Il faut éviter deux injustices : obliger une personne à apprendre exclusivement dans une langue qu’elle comprend insuffisamment, mais aussi l’enfermer dans une langue qui ne lui donnerait pas accès à la mobilité scolaire, professionnelle et internationale.
Les langues nationales doivent pouvoir servir à construire les premiers savoirs, à développer le raisonnement et à établir la confiance dans l’apprentissage. Le français doit contribuer à l’élargissement du répertoire linguistique et à l’accès à d’autres espaces de savoir et d’action. L’enjeu n’est pas de choisir entre les langues, mais d’organiser intelligemment leur complémentarité.
Cette complémentarité exige de penser les passages d’une langue à une autre. Une personne peut posséder un savoir, comprendre une situation et raisonner correctement sans être encore capable de l’exprimer dans la langue attendue par l’institution. Confondre une difficulté linguistique avec une incapacité de penser constitue une injustice cognitive que toute politique d’alphabétisation doit éviter.
Au-delà de l’employabilité
Le lien établi cette année entre alphabétisation, entrepreneuriat et employabilité est pertinent. Mais apprendre ne sert pas uniquement à devenir plus productif. Une personne apprend aussi pour suivre la scolarité de ses enfants, comprendre une ordonnance, reconnaître une manipulation, vérifier une information, défendre un droit ou participer à une décision collective.
L’alphabétisation possède donc une dimension économique, mais aussi familiale, sanitaire, culturelle, démocratique et cognitive. Elle ne donne pas seulement accès à un emploi ou à un revenu. Elle permet à une personne d’occuper une position plus autonome dans le monde des discours, des institutions et des décisions.

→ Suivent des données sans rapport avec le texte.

(** * btcrpcclient, chain.go: the typed futures of the chain RPCs

    A shallow embedding of [chain.go] (package [btcrpcclient]) together with
    the functions of other packages that its [Receive] methods call:
    [encoding/hex], [chaincfg/chainhash] and the part of [encoding/json] that
    decodes into the destination kinds the file uses.  Those packages are
    transcribed from their own sources (the Go standard library of the
    releases current with this file, and btcd); [wire.MsgBlock.Deserialize],
    [strconv.ParseFloat], the result structs of btcjson and the client's
    [sendCmd] are parameters of the development.

    Representation choices, as in the Go code:
    - a Go [[]byte] is a [list byte], a Go [string] is a [string] (a byte
      string); [string(res)] is [string_of_list_byte] and [[]byte(s)] is
      [list_byte_of_string];
    - a function returning [(T, error)] returns a pair [T * option error]
      whose second component is [None] for the nil error;
    - a pointer [*T] is [ptr T] with [None] for nil, a slice that may be nil is
      [slice T], a map that may be nil is [gomap T];
    - a call that may not return (a receive on a channel nobody sends on, a
      nil dereference) runs in the [go] monad. *)

From Stdlib Require Import ZArith NArith String Ascii List Lia.
From Stdlib Require Import Strings.Byte.
From Stdlib Require DecimalString DecimalPos DecimalFacts.
From stdpp Require Import base option list strings gmap.

Local Open Scope string_scope.
Local Open Scope list_scope.
Local Open Scope stdpp_scope.

(** ** Go values *)

Definition ptr (T : Type) : Type := option T.
Definition slice (T : Type) : Type := option (list T).
Definition gomap (T : Type) : Type := option (gmap string T).

#[global] Instance byte_inhabited : Inhabited byte := populate x00.

(** The error values that reach the callers of chain.go.  The first group is
    produced by the decoders, the second is delivered through a future. *)
Inductive error : Type :=
| SyntaxError                      (* *json.SyntaxError *)
| UnmarshalTypeError               (* *json.UnmarshalTypeError *)
| ErrLength                        (* hex.ErrLength *)
| InvalidByteError (b : byte)      (* hex.InvalidByteError *)
| ErrHashStrSize                   (* chainhash.ErrHashStrSize *)
| ErrClientShutdown                (* the client was shut down *)
| ErrClientDisconnect              (* the connection was lost *)
| RPCError (code : Z) (message : string)   (* reported by the server *)
| OtherError (message : string).   (* any other error value *)

(** Outcome of running a Go call: it returns, it panics, or it blocks
    forever. *)
Inductive go (A : Type) : Type :=
| Return (a : A)
| Panic
| Blocked.
Arguments Return {A} a.
Arguments Panic {A}.
Arguments Blocked {A}.

#[global] Instance go_ret : MRet go := fun A a => Return a.
#[global] Instance go_bind : MBind go := fun A B f m =>
  match m with
  | Return a => f a
  | Panic => Panic
  | Blocked => Blocked
  end.

(** ** encoding/hex *)
Module hex.

Definition hextable : list byte := list_byte_of_string "0123456789abcdef".

(** The byte [(a << 4) | b] of two nibbles. *)
Definition nibbles (a b : N) : byte :=
  default x00 (Byte.of_N (N.lor (N.shiftl a 4) b)).

Definition fromHexChar (c : byte) : option N :=
  let n := Byte.to_N c in
  if (48 <=? n)%N && (n <=? 57)%N then Some (n - 48)%N
  else if (97 <=? n)%N && (n <=? 102)%N then Some (n - 97 + 10)%N
  else if (65 <=? n)%N && (n <=? 70)%N then Some (n - 65 + 10)%N
  else None.

Definition DecodedLen (x : nat) : nat := x / 2.

(** The loop of [Decode]: pair [i] of [src] is written to [dst[i]]. *)
Fixpoint decodeLoop (i : nat) (src dst : list byte) : list byte * option error :=
  match src with
  | a :: b :: rest =>
      match fromHexChar a with
      | None => (dst, Some (InvalidByteError a))
      | Some x =>
          match fromHexChar b with
          | None => (dst, Some (InvalidByteError b))
          | Some y => decodeLoop (S i) rest (<[i := nibbles x y]> dst)
          end
      end
  | _ => (dst, None)
  end.

(** [Decode(dst, src)]: the contents of [dst] afterwards, the number of
    bytes written and the error.  The length is checked before any digit, as
    in the releases of that time (later ones report a bad digit first). *)
Definition Decode (dst src : list byte) : list byte * (nat * option error) :=
  if Nat.odd (length src) then (dst, (0, Some ErrLength))
  else
    match decodeLoop 0 src dst with
    | (dst', Some e) => (dst', (0, Some e))
    | (dst', None) => (dst', (length src / 2, None))
    end.
Lemma spread_times_hundred_witness :
  DTCCCDSScraper.parse_trade_body ref_lib wall_clock (DTCCCDSScraper.PDict sparse_entries)
  = Ok sparse_trade
  /\ match DTCCCDSScraper.assoc sparse_entries "spread" with
     | None => DTCCCDSScraper.rate_spr sparse_trade = 0
     | Some (DTCCCDSScraper.PInt z) => DTCCCDSScraper.rate_spr sparse_trade = z * 100
     | Some (DTCCCDSScraper.PStr s) =>
         if String.eqb s "" then DTCCCDSScraper.rate_spr sparse_trade = 0
         else int_of_str ref_lib (repeat_str 100 s)
              = Some (DTCCCDSScraper.rate_spr sparse_trade)
     | Some _ => True
     end.
Proof.
  assert (H : DTCCCDSScraper.parse_trade_body ref_lib wall_clock
                (DTCCCDSScraper.PDict sparse_entries) = Ok sparse_trade)
    by (vm_compute; reflexivity).
  split; [exact H|].
  exact (spread_times_hundred ref_lib wall_clock sparse_entries sparse_trade H).
Defined.

Lemma non_text_date_becomes_now_witness :
  (forall s, DTCCCDSScraper.PInt 20270620 <> DTCCCDSScraper.PStr s)
  /\ (DTCCCDSScraper.parse_date ref_lib wall_clock (DTCCCDSScraper.PInt 20270620)
       = Ok (strftime_Ymd wall_clock)
      /\ DTCCCDSScraper.parse_timestamp ref_lib wall_clock (DTCCCDSScraper.PInt 20270620)
         = Ok (strftime_HMS wall_clock)).
Proof.
  assert (H : forall s, DTCCCDSScraper.PInt 20270620 <> DTCCCDSScraper.PStr s)
    by discriminate.
  split; [exact H|].
  exact (non_text_date_becomes_now ref_lib wall_clock (DTCCCDSScraper.PInt 20270620) H).
Defined.

(** ** The JSON-API cycle and loop *)

Section ApiCycle.
Import DTCCCDSScraper.
Context (lib : PyLib).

Le numérique rend cette exigence encore plus forte. Savoir utiliser un téléphone ne signifie pas nécessairement savoir interpréter l’information qu’il véhicule. Aux anciennes difficultés de lecture peuvent s’ajouter de nouvelles vulnérabilités : fausses informations, escroqueries, manipulation des images, complexité des plateformes et dépendance à des contenus produits dans des langues insuffisamment maîtrisées.
L’alphabétisation contemporaine doit donc apprendre non seulement à déchiffrer, mais à interpréter, comparer, vérifier et exercer son jugement.
Une ambition nationale
Le Mois national de l’alphabétisation aura déjà obtenu un premier résultat important : rendre visible une question trop longtemps enfermée dans les marges de la politique éducative. L’impulsion donnée par le ministre de l’Éducation nationale peut maintenant favoriser une conversation nationale plus large sur les langues, l’accès aux savoirs et la compréhension des institutions.

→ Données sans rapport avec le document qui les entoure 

(** With five fields, what remains is the two [try] blocks. *)
Lemma parse_lease_str_five line e m i h c out :
  split " " (strip line) = [e; m; i; h; c] ->
  parse_lease_str line out
  = let out' := out ++ [Processing line (split " " line)] in
    match IPAddress i with
    | Ok ip =>
        match EUI m with
        | Ok mac =>
            match arrow_get e with
            | Ok t =>
                (Ok {| ip_address := ip; mac_address := mac;
                       lease_expiry_time := t;
                       client_id := unstar c; hostname := unstar h |}, out')
            | Raise x =>
                if caught_by [ValueError; ParserError] x
                then (Raise expiry_error, out') else (Raise x, out')
            end
        | Raise x =>
            if caught_by [AttributeError; AddrFormatError] x
            then (Raise (address_error line), out') else (Raise x, out')
        end
    | Raise x =>
        if caught_by [AttributeError; AddrFormatError] x
        then (Raise (address_error line), out') else (Raise x, out')
    end.
Proof.
  intros Hs. unfold parse_lease_str, bind, print, lift, try_except, ret, raise.
  rewrite Hs. cbn [unpack5].
  destruct (IPAddress i) as [ip|x]; [|by destruct (caught_by _ x)].
  destruct (EUI m) as [mac|x]; [|by destruct (caught_by _ x)].
  destruct (arrow_get e) as [t|x]; [reflexivity|by destruct (caught_by _ x)].
Qed.

Lemma unpack5_length l :
  length l <> 5%nat -> exists msg, unpack5 l = Raise (mk_exn ValueError [msg]).
Proof.
  intros Hl. unfold unpack5.
  destruct l as [|a [|b [|c [|d [|e [|f l]]]]]]; simpl in *; eauto; lia.
Qed.


End parse_lease_facts.

(** C1.  A line that, once stripped, splits on single spaces into exactly
    five tokens whose IP, MAC and expiry tokens the libraries accept is
    parsed into a [LeaseRecord] holding the three parsed values, and the
    hostname and client id tokens with the token [*] replaced by the empty
    string. *)
Theorem parse_lease_well_formed `{Libs} (line e m i h c : string)
    (a : ip) (mac : eui) (t : arrow) (out : list output) :
  split " " (strip line) = [e; m; i; h; c] ->
  IPAddress i = Ok a ->
  EUI m = Ok mac ->
  arrow_get e = Ok t ->
  fst (parse_lease (PyStr line) out)
  = Ok {| ip_address := a;
          mac_address := mac;
          lease_expiry_time := t;
          client_id := if bool_decide (c = "*") then "" else c;
          hostname := if bool_decide (h = "*") then "" else h |}.
Proof.
  intros Hs Hi Hm He.
  rewrite parse_lease_PyStr
    by (eapply five_fields_not_empty; [exact Hs|simpl; lia]).
  rewrite (parse_lease_str_five _ _ _ _ _ _ _ Hs), Hi, Hm, He.
  reflexivity.
Qed.

(** The first literal scenario of the specification, on the small
    libraries. *)
Lemma parse_lease_well_formed_witness :
  fst (parse_lease
         (PyStr "1535916991 aa:bb:cc:dd:ee:ff 172.16.1.60 android-2bfa2b2619add6eb 01:aa:bb:cc:dd:ee:ff")
         [])
  = Ok {| ip_address := 2886730044%N : @ip SimpleLibs.libs;
          mac_address := 187723572702975%N : @eui SimpleLibs.libs;
          lease_expiry_time := 1535916991%Z : @arrow SimpleLibs.libs;
          client_id := "01:aa:bb:cc:dd:ee:ff";
          hostname := "android-2bfa2b2619add6eb" |}.
Proof.
  apply (parse_lease_well_formed (H := SimpleLibs.libs) _
           "1535916991" "aa:bb:cc:dd:ee:ff" "172.16.1.60"
           "android-2bfa2b2619add6eb" "01:aa:bb:cc:dd:ee:ff");
    reflexivity.
Defined.

(** The second literal scenario: both [*] tokens become empty strings. *)
Example parse_lease_stars :
  fst (parse_lease (PyStr "1535966088 aa:bb:cc:dd:ee:ff 1.1.1.1 * *") [])
  = Ok {| ip_address := 16843009%N : @ip SimpleLibs.libs;
          mac_address := 187723572702975%N : @eui SimpleLibs.libs;
          lease_expiry_time := 1535966088%Z : @arrow SimpleLibs.libs;
          client_id := "";
          hostname := "" |}.
Proof. reflexivity. Qed.

(** A non-empty line with a field count other than five ends in the
    [ValueError] of the tuple unpacking, which no [except] clause of
    [parse_lease] wraps. *)
Lemma parse_lease_wrong_field_count `{Libs} (line : string) out :
  line <> "" ->
  length (split " " (strip line)) <> 5%nat ->
  exists msg,
    fst (parse_lease (PyStr line) out) = Raise (mk_exn ValueError [msg]).
Proof.
  intros Hne Hl. destruct (unpack5_length _ Hl) as [msg Hmsg].
  exists msg. rewrite parse_lease_PyStr by done.
  by rewrite (parse_lease_str_unpack_error _ _ _ Hmsg).
Qed.

(** C2 (the code departs from the claim).  On a four-token line
    [parse_lease] raises the builtin [ValueError] of the tuple unpacking:
    it is not a [LeaseParseError], and it has the class of the error raised
    for an empty or non-string argument. *)
Theorem parse_lease_four_fields_ValueError `{Libs} (out : list output) :
  let line := "1535916991 aa:bb:cc:dd:ee:ff 172.16.1.60 android-2bfa2b2619add6eb" in
  let e := mk_exn ValueError
             ["not enough values to unpack (expected 5, got 4)"] in
  line <> ""
  /\ length (split " " (strip line)) = 4%nat
  /\ fst (parse_lease (PyStr line) out) = Raise e
  /\ isinstance e LeaseParseError = false
  /\ exn_cls e = exn_cls must_provide_string.
Proof.
  intros line e. split; [done|]. split; [reflexivity|].
  split; [|done].
  rewrite parse_lease_PyStr by done.
  by rewrite (parse_lease_str_unpack_error line e).
Qed.

(** C3.  The empty string, [None] and every value that is not a [str] are
    refused with [ValueError('Must provide a string input')] before
    anything is printed or parsed; this exception is not a
    [LeaseParseError] and differs from both errors that [parse_lease]
    raises for a malformed address or expiry time. *)
Theorem parse_lease_invalid_argument `{Libs} (v : py_value)
    (out : list output) :
  v = PyStr "" \/ v = PyNone \/ is_str v = false ->
  parse_lease v out = (Raise must_provide_string, out)
  /\ isinstance must_provide_string LeaseParseError = false
  /\ (forall line, must_provide_string <> address_error line)
  /\ must_provide_string <> expiry_error.
Proof.
  intros Hv. split; [|done].
  apply parse_lease_not_a_string.
  destruct Hv as [->|[->|Hv]]; auto.
Qed.

Lemma parse_lease_invalid_argument_witness :
  parse_lease (H := SimpleLibs.libs) (PyInt 123) []
  = (Raise must_provide_string, []).
Proof.
  apply (parse_lease_invalid_argument (H := SimpleLibs.libs) (PyInt 123) []).
  right. right. reflexivity.
Defined.

Example parse_lease_empty_string `{Libs} :
  parse_lease (PyStr "") [] = (Raise must_provide_string, []).
Proof. reflexivity. Qed.



(** An exception of a class that the clause does not list leaves
    [parse_lease] as it is. *)
Lemma parse_lease_address_uncaught `{Libs} (line e m i h c : string) x out :
  split " " (strip line) = [e; m; i; h; c] ->
  IPAddress i = Raise x ->
  caught_by [AttributeError; AddrFormatError] x = false ->
  fst (parse_lease (PyStr line) out) = Raise x.
Proof.
  intros Hs Hx Hc.
  rewrite parse_lease_PyStr
    by (eapply five_fields_not_empty; [exact Hs|simpl; lia]).
  rewrite (parse_lease_str_five _ _ _ _ _ _ _ Hs), Hx.
  by rewrite Hc.
Qed.





(** ** [get_lease_file] *)

Section get_lease_file_facts.
Variable fs : filesystem.

Lemma framed_read_file file : framed (read_file fs file).
Proof.
  unfold read_file. apply framed_bind; [auto with framed|]. intros _.
  destruct (fs file); [auto with framed|].
  apply framed_bind; [auto with framed|]. intros _.
  apply framed_bind; auto with framed.
Qed.

Lemma framed_try_files files : framed (try_files fs files).
Proof.
  induction files as [|file rest IH]; simpl.
  - apply framed_bind; auto with framed.
  - apply framed_try_except; [apply framed_read_file|].
    apply framed_bind; auto with framed.
Qed.

(** One iteration of the loop, by what [open] and [readlines] do. *)
Lemma try_files_cons file rest out :
  try_files fs (file :: rest) out
  = match fs file with
    | OpenRaises e =>
        if isinstance e IOError
        then try_files fs rest (out ++ [PreOpen; InsideIOError])
        else (Raise e, out ++ [PreOpen])
    | Opened (Ok lines) => (Ok lines, out ++ [PreOpen; InsideOpen])
    | Opened (Raise e) =>
        if isinstance e IOError
        then try_files fs rest (out ++ [PreOpen; InsideOpen; InsideIOError])
        else (Raise e, out ++ [PreOpen; InsideOpen])
    end.
Proof.
  cbn [try_files].
  unfold try_except, read_file, bind, print, lift, ret, raise, caught_by.
  cbn [existsb]. destruct (fs file) as [e|[lines|e]].
  - rewrite orb_false_r. destruct (isinstance e IOError); [|done].
    by rewrite <- app_assoc.
  - by rewrite <- app_assoc.
  - rewrite orb_false_r, <- !app_assoc. reflexivity.
Qed.

(** A readable candidate ends the loop with its lines. *)
Lemma try_files_readable file rest lines out :
  fs file = Opened (Ok lines) ->
  try_files fs (file :: rest) out = (Ok lines, out ++ [PreOpen; InsideOpen]).
Proof. intros Hf. by rewrite try_files_cons, Hf. Qed.

(** A candidate that fails with an I/O error is passed over: the loop goes
    on with the remaining candidates. *)
Lemma try_files_skip file rest out :
  io_failure (fs file) ->
  exists printed,
    try_files fs (file :: rest) out = try_files fs rest (out ++ printed)
    /\ (printed = [PreOpen; InsideIOError]
        \/ printed = [PreOpen; InsideOpen; InsideIOError]).
Proof.
  intros (e & [Hf|Hf] & He); rewrite try_files_cons, Hf, He; eauto.
Qed.

Lemma try_files_skip_fst file rest out :
  io_failure (fs file) ->
  fst (try_files fs (file :: rest) out) = fst (try_files fs rest out).
Proof.
  intros Hf. destruct (try_files_skip file rest out Hf) as (p & -> & _).
  apply framed_fst, framed_try_files.
Qed.

Lemma try_files_first_readable pre file post lines out :
  Forall (fun f => io_failure (fs f)) pre ->
  fs file = Opened (Ok lines) ->
  fst (try_files fs (pre ++ file :: post) out) = Ok lines.
Proof.
  intros Hpre Hf. revert out.
  induction Hpre as [|f pre Hfail _ IH]; intros out.
  - simpl app. by rewrite (try_files_readable _ _ lines).
  - rewrite <- app_comm_cons, try_files_skip_fst by done. apply IH.
Qed.

Lemma try_files_all_fail files out :
  Forall (fun f => io_failure (fs f)) files ->
  fst (try_files fs files out) = Raise source_unavailable.
Proof.
  intros Hall. revert out.
  induction Hall as [|f files Hfail _ IH]; intros out; [reflexivity|].
  rewrite try_files_skip_fst by done. apply IH.
Qed.

(** Whatever is returned is the whole [readlines()] result of one of the
    candidates. *)
Lemma try_files_ok_inv files lines out :
  fst (try_files fs files out) = Ok lines ->
  exists file, file ∈ files /\ fs file = Opened (Ok lines).
Proof.
  revert out. induction files as [|file rest IH]; intros out; [done|].
  rewrite try_files_cons.
  destruct (fs file) as [e|[ls|e]] eqn:Hf.
  - destruct (isinstance e IOError); [|done].
    intros Hok. destruct (IH _ Hok) as (f & Hin & Hfs).
    exists f. split; [apply elem_of_cons; by right|done].
  - intros [= ->]. exists file. split; [apply elem_of_cons; by left|done].
  - destruct (isinstance e IOError); [|done].
    intros Hok. destruct (IH _ Hok) as (f & Hin & Hfs).
    exists f. split; [apply elem_of_cons; by right|done].
Qed.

L’ambition ne devrait pas être seulement de réduire statistiquement le nombre de personnes considérées comme analphabètes. Elle devrait être de construire un Sénégal dans lequel chacun peut comprendre les informations qui déterminent son existence, faire valoir ses droits, développer ses capacités et prendre part aux décisions collectives.
Il faut certes alphabétiser davantage de citoyens. Mais il faut simultanément rendre plus lisibles l’administration, les services publics, les droits, les savoirs et les transformations du pays.
Une société véritablement alphabétisée n’est pas seulement une société dans laquelle les citoyens savent lire. C’est une société qui accepte de se rendre lisible par tous ses citoyens.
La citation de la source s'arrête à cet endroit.